Verizon could also get a fresh opening to reinvent its brand, made famous by the successful "Can you hear me now?" catchphrase that zeroes in on the carrier's network reliability. But brand experts said now that mobile phones have become the nerve center of daily communication, it's time for the carriers to move beyond technical benefits and stake a new positioning.

Bigger and better
"If you look at the ads and brand-building, it's all been about functionality," said Eric Zeitoun, president at brand consultant Dragon Rouge USA. "If they want to own the space, [the messages] have to be more lifestyle-driven."

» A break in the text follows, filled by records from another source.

(** Which lemma an entry of the table falls under. *)
Ltac side_tac := unfold stops; cbn; (done || lia || (by vm_compute) || (intros _; by vm_compute)).
Ltac dyn_entry k L := eapply (entry_dyn _ _ k); [reflexivity|apply L|side_tac|side_tac|side_tac|cbn [execute]; steady_tac].
Ltac dyn0_entry k L :=
  eapply (entry_dyn0 _ _ k); [reflexivity|apply L|reflexivity|side_tac|side_tac|side_tac|cbn [execute]; steady_tac].
Ltac call_entry L k E := eapply entry_call; [reflexivity|exact L|apply k|by vm_compute|apply E].
Ltac entry_tac :=
  lazymatch goal with
  | |- entry_ok (mkOperation _ _ None _ _ _ _ _ _ _ _) =>
      apply entry_plain; [done|side_tac|done|side_tac|cbn [execute]; steady_tac]
  | |- entry_ok (mkOperation _ _ (Some ?g) _ _ _ _ _ _ _ _) =>
      lazymatch g with
      | gasCallEIP2929 => call_entry (proj1 dyn_calls) if_value_nonneg opCall_exec
      | gasCallCodeEIP2929 => call_entry (proj1 (proj2 dyn_calls)) if_value_nonneg opCallCode_exec
      | gasDelegateCallEIP2929 => call_entry (proj1 (proj2 (proj2 dyn_calls))) no_value_nonneg opDelegateCall_exec
      | gasStaticCallEIP2929 => call_entry (proj2 (proj2 (proj2 dyn_calls))) no_value_nonneg opStaticCall_exec
      | gasCreate => eapply entry_create; [reflexivity|apply dyn_pure|done|by vm_compute|apply opCreate_exec]
      | gasCreate2 => eapply entry_create; [reflexivity|exact (dyn_word 2)|done|by vm_compute|apply opCreate2_exec]
      | gasSha3 => dyn_entry 0 (dyn_word 1)
      | gasExtCodeCopyEIP2929 => dyn_entry 0 dyn_extcodecopy
      | gasCallDataCopy => dyn_entry 0 (dyn_copier 2)
      | gasCodeCopy => dyn_entry 0 (dyn_copier 2)
      | gasReturnDataCopy => dyn_entry 0 (dyn_copier 2)
      | makeGasLog ?n => dyn_entry 375 (dyn_log n ltac:(lia))
      | gasSStoreEIP3529 => dyn0_entry 100 (dyn_sstore SstoreClearsScheduleRefundEIP3529)
      | gasSLoadEIP2929 => dyn0_entry 100 dyn_sload
      | gasEip2929AccountCheck => dyn0_entry 0 dyn_account
      | gasSelfdestructEIP3529 => dyn0_entry 0 (dyn_selfdestruct false)
      | gasExpEIP158 => dyn0_entry 10 (dyn_exp ExpByteEIP158 ltac:(by vm_compute))
      | _ => dyn_entry 0 dyn_pure
      end
  end.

"I'd try to go somewhere more emotional so consumers get a better connection than simply the functional benefit of 'we're big,'" said Mr. Barnhart. "If you think about wireless technology, it really is your life's remote control now. No one in the cellular industry has talked about that."

Though analysts expect the Alltel brand to disappear into Verizon's, one wrinkle is the integration of Alltel's popular My Circle calling plan, which lets subscribers choose as many as 20 people to call for free. Verizon currently does not offer anything similar.

Keeping customer base
Analyst said that in the current belt-tightening climate, Verizon would likely extend My Circle to Alltel customers with a view to migrating them to a standard Verizon plan in the future. "My Circle has been the bright star for [Alltel]," said Mr. Ho of Current Analysis. "A good chunk of their customers are signed up with this program. If I were the product planner at Verizon, I wouldn't want to lose these people."

Indeed, Alltel sought to reassure its customers on its website that the My Circle program still stands.

Separately, Alltel yesterday reported a third-quarter loss of $55.2 million on revenue of $2.5 billion, due primarily to significantly higher interest, depreciation and amortization expenses from its merger with TPG Capital and GS Capital Partners. As Alltel gives up its standing as the No. 5 U.S. carrier, US Cellular will move up to take that spot.